What needs to be done
Print out every entry that follows, exactly as written.

Records excerpted from a collection:
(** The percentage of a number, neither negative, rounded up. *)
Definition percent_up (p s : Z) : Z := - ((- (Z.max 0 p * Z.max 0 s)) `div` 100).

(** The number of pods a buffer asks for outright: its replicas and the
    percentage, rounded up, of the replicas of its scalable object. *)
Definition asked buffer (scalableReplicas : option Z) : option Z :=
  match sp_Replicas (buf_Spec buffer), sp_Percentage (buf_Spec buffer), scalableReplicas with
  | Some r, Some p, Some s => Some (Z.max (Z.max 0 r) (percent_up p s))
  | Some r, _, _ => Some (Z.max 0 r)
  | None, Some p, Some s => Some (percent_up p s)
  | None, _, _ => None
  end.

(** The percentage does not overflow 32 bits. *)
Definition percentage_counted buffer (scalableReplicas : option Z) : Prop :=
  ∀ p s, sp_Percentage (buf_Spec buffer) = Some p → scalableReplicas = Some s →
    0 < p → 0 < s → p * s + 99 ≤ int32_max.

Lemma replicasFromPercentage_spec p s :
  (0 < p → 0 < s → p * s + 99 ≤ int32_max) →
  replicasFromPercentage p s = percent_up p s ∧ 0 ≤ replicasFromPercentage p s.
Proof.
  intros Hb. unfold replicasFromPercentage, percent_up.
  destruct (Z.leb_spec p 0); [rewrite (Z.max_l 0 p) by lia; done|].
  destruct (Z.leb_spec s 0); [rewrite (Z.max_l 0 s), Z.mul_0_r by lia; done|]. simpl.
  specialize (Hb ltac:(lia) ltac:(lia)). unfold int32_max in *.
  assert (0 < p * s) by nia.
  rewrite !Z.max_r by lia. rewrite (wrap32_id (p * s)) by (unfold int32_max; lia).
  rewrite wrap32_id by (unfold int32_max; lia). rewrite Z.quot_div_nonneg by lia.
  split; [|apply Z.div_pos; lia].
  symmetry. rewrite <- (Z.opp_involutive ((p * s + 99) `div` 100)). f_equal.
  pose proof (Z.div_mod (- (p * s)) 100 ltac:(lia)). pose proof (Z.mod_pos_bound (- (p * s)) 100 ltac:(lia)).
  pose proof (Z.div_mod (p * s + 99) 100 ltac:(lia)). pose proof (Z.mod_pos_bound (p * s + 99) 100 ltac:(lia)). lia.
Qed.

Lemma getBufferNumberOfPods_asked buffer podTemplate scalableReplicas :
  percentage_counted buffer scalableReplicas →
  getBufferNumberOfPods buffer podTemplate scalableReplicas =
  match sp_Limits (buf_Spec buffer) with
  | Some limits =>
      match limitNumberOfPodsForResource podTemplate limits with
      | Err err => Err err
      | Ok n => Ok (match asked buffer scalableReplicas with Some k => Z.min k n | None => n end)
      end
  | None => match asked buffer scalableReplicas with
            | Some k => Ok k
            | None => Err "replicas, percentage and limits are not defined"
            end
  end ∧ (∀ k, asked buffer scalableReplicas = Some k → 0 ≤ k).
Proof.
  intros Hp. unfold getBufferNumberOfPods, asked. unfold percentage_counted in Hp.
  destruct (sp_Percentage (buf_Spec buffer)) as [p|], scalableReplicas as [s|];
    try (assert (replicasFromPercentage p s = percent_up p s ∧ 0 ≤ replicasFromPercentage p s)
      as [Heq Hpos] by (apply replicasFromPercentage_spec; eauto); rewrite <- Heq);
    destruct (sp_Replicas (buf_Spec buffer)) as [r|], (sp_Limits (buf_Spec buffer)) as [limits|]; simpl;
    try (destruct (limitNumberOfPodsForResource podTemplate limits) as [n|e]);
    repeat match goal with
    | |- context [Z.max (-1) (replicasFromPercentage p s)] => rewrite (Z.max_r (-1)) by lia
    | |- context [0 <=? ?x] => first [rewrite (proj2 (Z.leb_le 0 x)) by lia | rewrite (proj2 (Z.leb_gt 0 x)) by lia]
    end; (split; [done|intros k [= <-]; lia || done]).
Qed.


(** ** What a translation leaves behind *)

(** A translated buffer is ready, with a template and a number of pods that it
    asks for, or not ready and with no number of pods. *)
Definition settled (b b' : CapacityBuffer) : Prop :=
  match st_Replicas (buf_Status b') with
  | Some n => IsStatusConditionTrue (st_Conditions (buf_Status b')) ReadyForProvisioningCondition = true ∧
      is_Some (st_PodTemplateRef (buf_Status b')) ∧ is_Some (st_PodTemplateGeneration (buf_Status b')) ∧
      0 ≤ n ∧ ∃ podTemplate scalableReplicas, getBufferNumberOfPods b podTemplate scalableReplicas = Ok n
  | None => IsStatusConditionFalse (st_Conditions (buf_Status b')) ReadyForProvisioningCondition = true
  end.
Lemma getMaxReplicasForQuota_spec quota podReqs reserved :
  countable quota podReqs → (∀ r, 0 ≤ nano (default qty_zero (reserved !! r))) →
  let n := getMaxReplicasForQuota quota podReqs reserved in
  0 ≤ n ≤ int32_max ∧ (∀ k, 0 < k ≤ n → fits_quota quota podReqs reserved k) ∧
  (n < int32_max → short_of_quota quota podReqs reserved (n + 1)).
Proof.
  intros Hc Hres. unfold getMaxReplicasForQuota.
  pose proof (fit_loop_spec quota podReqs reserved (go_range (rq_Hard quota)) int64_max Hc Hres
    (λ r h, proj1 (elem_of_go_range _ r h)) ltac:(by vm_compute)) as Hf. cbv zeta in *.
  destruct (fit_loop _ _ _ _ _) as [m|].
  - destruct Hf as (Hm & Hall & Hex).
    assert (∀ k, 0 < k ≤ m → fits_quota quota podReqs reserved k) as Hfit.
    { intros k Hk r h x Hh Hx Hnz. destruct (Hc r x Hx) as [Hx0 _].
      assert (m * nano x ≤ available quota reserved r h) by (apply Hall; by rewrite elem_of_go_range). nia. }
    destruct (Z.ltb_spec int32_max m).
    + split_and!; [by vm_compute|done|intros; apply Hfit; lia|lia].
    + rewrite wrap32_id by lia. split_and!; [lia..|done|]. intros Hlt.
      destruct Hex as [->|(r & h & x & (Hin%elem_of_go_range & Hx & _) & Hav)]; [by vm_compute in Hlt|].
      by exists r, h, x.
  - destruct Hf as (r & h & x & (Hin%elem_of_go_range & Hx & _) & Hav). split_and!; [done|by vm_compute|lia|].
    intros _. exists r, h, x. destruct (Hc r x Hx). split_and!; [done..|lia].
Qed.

Answer to this task
(** The percentage of a number, neither negative, rounded up. *)
Definition percent_up (p s : Z) : Z := - ((- (Z.max 0 p * Z.max 0 s)) `div` 100).

(** The number of pods a buffer asks for outright: its replicas and the
    percentage, rounded up, of the replicas of its scalable object. *)
Definition asked buffer (scalableReplicas : option Z) : option Z :=
  match sp_Replicas (buf_Spec buffer), sp_Percentage (buf_Spec buffer), scalableReplicas with
  | Some r, Some p, Some s => Some (Z.max (Z.max 0 r) (percent_up p s))
  | Some r, _, _ => Some (Z.max 0 r)
  | None, Some p, Some s => Some (percent_up p s)
  | None, _, _ => None
  end.

(** The percentage does not overflow 32 bits. *)
Definition percentage_counted buffer (scalableReplicas : option Z) : Prop :=
  ∀ p s, sp_Percentage (buf_Spec buffer) = Some p → scalableReplicas = Some s →
    0 < p → 0 < s → p * s + 99 ≤ int32_max.

Lemma replicasFromPercentage_spec p s :
  (0 < p → 0 < s → p * s + 99 ≤ int32_max) →
  replicasFromPercentage p s = percent_up p s ∧ 0 ≤ replicasFromPercentage p s.
Proof.
  intros Hb. unfold replicasFromPercentage, percent_up.
  destruct (Z.leb_spec p 0); [rewrite (Z.max_l 0 p) by lia; done|].
  destruct (Z.leb_spec s 0); [rewrite (Z.max_l 0 s), Z.mul_0_r by lia; done|]. simpl.
  specialize (Hb ltac:(lia) ltac:(lia)). unfold int32_max in *.
  assert (0 < p * s) by nia.
  rewrite !Z.max_r by lia. rewrite (wrap32_id (p * s)) by (unfold int32_max; lia).
  rewrite wrap32_id by (unfold int32_max; lia). rewrite Z.quot_div_nonneg by lia.
  split; [|apply Z.div_pos; lia].
  symmetry. rewrite <- (Z.opp_involutive ((p * s + 99) `div` 100)). f_equal.
  pose proof (Z.div_mod (- (p * s)) 100 ltac:(lia)). pose proof (Z.mod_pos_bound (- (p * s)) 100 ltac:(lia)).
  pose proof (Z.div_mod (p * s + 99) 100 ltac:(lia)). pose proof (Z.mod_pos_bound (p * s + 99) 100 ltac:(lia)). lia.
Qed.

Lemma getBufferNumberOfPods_asked buffer podTemplate scalableReplicas :
  percentage_counted buffer scalableReplicas →
  getBufferNumberOfPods buffer podTemplate scalableReplicas =
  match sp_Limits (buf_Spec buffer) with
  | Some limits =>
      match limitNumberOfPodsForResource podTemplate limits with
      | Err err => Err err
      | Ok n => Ok (match asked buffer scalableReplicas with Some k => Z.min k n | None => n end)
      end
  | None => match asked buffer scalableReplicas with
            | Some k => Ok k
            | None => Err "replicas, percentage and limits are not defined"
            end
  end ∧ (∀ k, asked buffer scalableReplicas = Some k → 0 ≤ k).
Proof.
  intros Hp. unfold getBufferNumberOfPods, asked. unfold percentage_counted in Hp.
  destruct (sp_Percentage (buf_Spec buffer)) as [p|], scalableReplicas as [s|];
    try (assert (replicasFromPercentage p s = percent_up p s ∧ 0 ≤ replicasFromPercentage p s)
      as [Heq Hpos] by (apply replicasFromPercentage_spec; eauto); rewrite <- Heq);
    destruct (sp_Replicas (buf_Spec buffer)) as [r|], (sp_Limits (buf_Spec buffer)) as [limits|]; simpl;
    try (destruct (limitNumberOfPodsForResource podTemplate limits) as [n|e]);
    repeat match goal with
    | |- context [Z.max (-1) (replicasFromPercentage p s)] => rewrite (Z.max_r (-1)) by lia
    | |- context [0 <=? ?x] => first [rewrite (proj2 (Z.leb_le 0 x)) by lia | rewrite (proj2 (Z.leb_gt 0 x)) by lia]
    end; (split; [done|intros k [= <-]; lia || done]).
Qed.


(** ** What a translation leaves behind *)

(** A translated buffer is ready, with a template and a number of pods that it
    asks for, or not ready and with no number of pods. *)
Definition settled (b b' : CapacityBuffer) : Prop :=
  match st_Replicas (buf_Status b') with
  | Some n => IsStatusConditionTrue (st_Conditions (buf_Status b')) ReadyForProvisioningCondition = true ∧
      is_Some (st_PodTemplateRef (buf_Status b')) ∧ is_Some (st_PodTemplateGeneration (buf_Status b')) ∧
      0 ≤ n ∧ ∃ podTemplate scalableReplicas, getBufferNumberOfPods b podTemplate scalableReplicas = Ok n
  | None => IsStatusConditionFalse (st_Conditions (buf_Status b')) ReadyForProvisioningCondition = true
  end.
Lemma getMaxReplicasForQuota_spec quota podReqs reserved :
  countable quota podReqs → (∀ r, 0 ≤ nano (default qty_zero (reserved !! r))) →
  let n := getMaxReplicasForQuota quota podReqs reserved in
  0 ≤ n ≤ int32_max ∧ (∀ k, 0 < k ≤ n → fits_quota quota podReqs reserved k) ∧
  (n < int32_max → short_of_quota quota podReqs reserved (n + 1)).
Proof.
  intros Hc Hres. unfold getMaxReplicasForQuota.
  pose proof (fit_loop_spec quota podReqs reserved (go_range (rq_Hard quota)) int64_max Hc Hres
    (λ r h, proj1 (elem_of_go_range _ r h)) ltac:(by vm_compute)) as Hf. cbv zeta in *.
  destruct (fit_loop _ _ _ _ _) as [m|].
  - destruct Hf as (Hm & Hall & Hex).
    assert (∀ k, 0 < k ≤ m → fits_quota quota podReqs reserved k) as Hfit.
    { intros k Hk r h x Hh Hx Hnz. destruct (Hc r x Hx) as [Hx0 _].
      assert (m * nano x ≤ available quota reserved r h) by (apply Hall; by rewrite elem_of_go_range). nia. }
    destruct (Z.ltb_spec int32_max m).
    + split_and!; [by vm_compute|done|intros; apply Hfit; lia|lia].
    + rewrite wrap32_id by lia. split_and!; [lia..|done|]. intros Hlt.
      destruct Hex as [->|(r & h & x & (Hin%elem_of_go_range & Hx & _) & Hav)]; [by vm_compute in Hlt|].
      by exists r, h, x.
  - destruct Hf as (r & h & x & (Hin%elem_of_go_range & Hx & _) & Hav). split_and!; [done|by vm_compute|lia|].
    intros _. exists r, h, x. destruct (Hc r x Hx). split_and!; [done..|lia].
Qed.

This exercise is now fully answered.